▸ **EXERCISE REQUIREMENTS**: Retype, exactly as they appear below, the lines between the line holding "(fs_states fs); fs_order" and the line holding "(** The loop", both ends included.

(Extracted records)
____________________

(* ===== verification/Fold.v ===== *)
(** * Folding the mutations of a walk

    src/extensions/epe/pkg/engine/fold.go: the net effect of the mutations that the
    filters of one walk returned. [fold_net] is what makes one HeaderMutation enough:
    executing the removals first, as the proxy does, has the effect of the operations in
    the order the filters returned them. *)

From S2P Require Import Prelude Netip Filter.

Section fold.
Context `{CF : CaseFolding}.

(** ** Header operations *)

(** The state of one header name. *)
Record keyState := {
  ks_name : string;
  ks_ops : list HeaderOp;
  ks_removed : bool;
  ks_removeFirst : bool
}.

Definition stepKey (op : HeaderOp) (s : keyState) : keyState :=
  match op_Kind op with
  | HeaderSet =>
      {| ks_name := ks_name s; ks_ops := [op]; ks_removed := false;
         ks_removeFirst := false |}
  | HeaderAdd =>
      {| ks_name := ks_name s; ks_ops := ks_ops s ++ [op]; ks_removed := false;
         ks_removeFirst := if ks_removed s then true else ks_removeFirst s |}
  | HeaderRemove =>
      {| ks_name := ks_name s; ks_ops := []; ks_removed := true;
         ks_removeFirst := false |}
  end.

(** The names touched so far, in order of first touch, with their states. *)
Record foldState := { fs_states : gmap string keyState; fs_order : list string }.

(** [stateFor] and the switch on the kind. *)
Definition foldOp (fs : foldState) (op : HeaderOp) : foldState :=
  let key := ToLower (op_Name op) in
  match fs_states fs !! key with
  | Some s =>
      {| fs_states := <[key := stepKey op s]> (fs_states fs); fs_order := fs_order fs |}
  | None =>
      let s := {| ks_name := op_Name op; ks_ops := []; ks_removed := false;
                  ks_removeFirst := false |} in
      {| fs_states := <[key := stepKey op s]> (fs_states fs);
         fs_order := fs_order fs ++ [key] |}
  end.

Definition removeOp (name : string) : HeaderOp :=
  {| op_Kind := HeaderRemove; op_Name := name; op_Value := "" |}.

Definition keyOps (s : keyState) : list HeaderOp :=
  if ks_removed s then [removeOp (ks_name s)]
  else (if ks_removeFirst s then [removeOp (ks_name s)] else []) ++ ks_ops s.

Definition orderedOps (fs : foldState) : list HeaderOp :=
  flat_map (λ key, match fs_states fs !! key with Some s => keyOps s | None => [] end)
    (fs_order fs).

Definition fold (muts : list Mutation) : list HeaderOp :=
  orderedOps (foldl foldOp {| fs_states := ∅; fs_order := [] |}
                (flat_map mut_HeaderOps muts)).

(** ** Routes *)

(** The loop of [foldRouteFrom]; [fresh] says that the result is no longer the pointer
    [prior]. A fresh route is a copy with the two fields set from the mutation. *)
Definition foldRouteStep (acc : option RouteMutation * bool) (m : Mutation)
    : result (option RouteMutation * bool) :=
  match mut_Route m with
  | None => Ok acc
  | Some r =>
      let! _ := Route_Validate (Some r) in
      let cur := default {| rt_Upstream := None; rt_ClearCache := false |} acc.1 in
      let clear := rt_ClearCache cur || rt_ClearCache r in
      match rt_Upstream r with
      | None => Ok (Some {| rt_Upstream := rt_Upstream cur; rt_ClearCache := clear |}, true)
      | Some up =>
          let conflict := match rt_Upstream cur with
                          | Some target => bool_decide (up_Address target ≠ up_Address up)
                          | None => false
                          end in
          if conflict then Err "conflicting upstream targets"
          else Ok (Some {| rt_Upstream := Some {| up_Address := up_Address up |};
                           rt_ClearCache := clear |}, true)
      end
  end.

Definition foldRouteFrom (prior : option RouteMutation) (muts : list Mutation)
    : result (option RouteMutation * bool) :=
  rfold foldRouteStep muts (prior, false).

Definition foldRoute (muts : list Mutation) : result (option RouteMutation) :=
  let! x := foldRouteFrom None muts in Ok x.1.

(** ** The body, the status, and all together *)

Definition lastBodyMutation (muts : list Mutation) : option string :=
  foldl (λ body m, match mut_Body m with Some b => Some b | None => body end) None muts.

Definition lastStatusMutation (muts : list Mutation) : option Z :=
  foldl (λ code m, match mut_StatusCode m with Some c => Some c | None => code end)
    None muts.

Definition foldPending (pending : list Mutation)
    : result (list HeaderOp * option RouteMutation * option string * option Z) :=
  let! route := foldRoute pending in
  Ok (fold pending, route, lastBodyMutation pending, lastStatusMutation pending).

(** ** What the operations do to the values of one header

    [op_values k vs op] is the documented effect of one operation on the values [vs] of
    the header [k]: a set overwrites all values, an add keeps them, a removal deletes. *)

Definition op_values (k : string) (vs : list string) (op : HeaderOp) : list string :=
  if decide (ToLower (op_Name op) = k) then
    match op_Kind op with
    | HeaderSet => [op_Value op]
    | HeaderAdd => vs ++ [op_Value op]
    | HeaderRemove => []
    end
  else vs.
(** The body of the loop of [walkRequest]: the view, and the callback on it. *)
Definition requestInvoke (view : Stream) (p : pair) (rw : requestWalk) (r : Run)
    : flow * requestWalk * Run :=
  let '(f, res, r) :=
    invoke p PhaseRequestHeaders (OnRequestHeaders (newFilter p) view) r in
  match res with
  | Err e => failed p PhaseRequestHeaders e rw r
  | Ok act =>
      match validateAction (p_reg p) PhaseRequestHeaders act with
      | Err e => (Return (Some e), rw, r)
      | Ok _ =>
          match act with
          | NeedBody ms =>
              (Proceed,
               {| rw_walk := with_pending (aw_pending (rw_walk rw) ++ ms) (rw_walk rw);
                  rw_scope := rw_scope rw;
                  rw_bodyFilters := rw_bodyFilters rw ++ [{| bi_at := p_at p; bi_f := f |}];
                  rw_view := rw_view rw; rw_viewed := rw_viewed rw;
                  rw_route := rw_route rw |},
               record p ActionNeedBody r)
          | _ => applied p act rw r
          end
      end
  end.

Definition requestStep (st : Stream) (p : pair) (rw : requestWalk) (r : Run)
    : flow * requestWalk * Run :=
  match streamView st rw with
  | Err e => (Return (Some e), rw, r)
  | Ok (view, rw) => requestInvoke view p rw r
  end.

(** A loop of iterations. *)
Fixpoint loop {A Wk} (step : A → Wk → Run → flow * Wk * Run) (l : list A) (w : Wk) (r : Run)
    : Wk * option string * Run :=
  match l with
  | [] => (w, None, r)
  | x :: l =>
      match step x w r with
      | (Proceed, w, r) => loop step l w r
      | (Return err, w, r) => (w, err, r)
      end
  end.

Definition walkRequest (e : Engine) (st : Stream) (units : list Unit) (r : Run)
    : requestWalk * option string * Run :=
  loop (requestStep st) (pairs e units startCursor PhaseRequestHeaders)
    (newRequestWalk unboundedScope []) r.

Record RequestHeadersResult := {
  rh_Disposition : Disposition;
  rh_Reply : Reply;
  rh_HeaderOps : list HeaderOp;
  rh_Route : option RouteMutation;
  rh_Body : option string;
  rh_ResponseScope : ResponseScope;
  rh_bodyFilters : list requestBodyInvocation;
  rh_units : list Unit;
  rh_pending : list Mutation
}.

____________________

▸ **RESPONSE TO THE EXERCISE**:
      {| fs_states := <[key := stepKey op s]> (fs_states fs); fs_order := fs_order fs |}
  | None =>
      let s := {| ks_name := op_Name op; ks_ops := []; ks_removed := false;
                  ks_removeFirst := false |} in
      {| fs_states := <[key := stepKey op s]> (fs_states fs);
         fs_order := fs_order fs ++ [key] |}
  end.

Definition removeOp (name : string) : HeaderOp :=
  {| op_Kind := HeaderRemove; op_Name := name; op_Value := "" |}.

Definition keyOps (s : keyState) : list HeaderOp :=
  if ks_removed s then [removeOp (ks_name s)]
  else (if ks_removeFirst s then [removeOp (ks_name s)] else []) ++ ks_ops s.

Definition orderedOps (fs : foldState) : list HeaderOp :=
  flat_map (λ key, match fs_states fs !! key with Some s => keyOps s | None => [] end)
    (fs_order fs).

Definition fold (muts : list Mutation) : list HeaderOp :=
  orderedOps (foldl foldOp {| fs_states := ∅; fs_order := [] |}
                (flat_map mut_HeaderOps muts)).

(** ** Routes *)

(** The loop of [foldRouteFrom]; [fresh] says that the result is no longer the pointer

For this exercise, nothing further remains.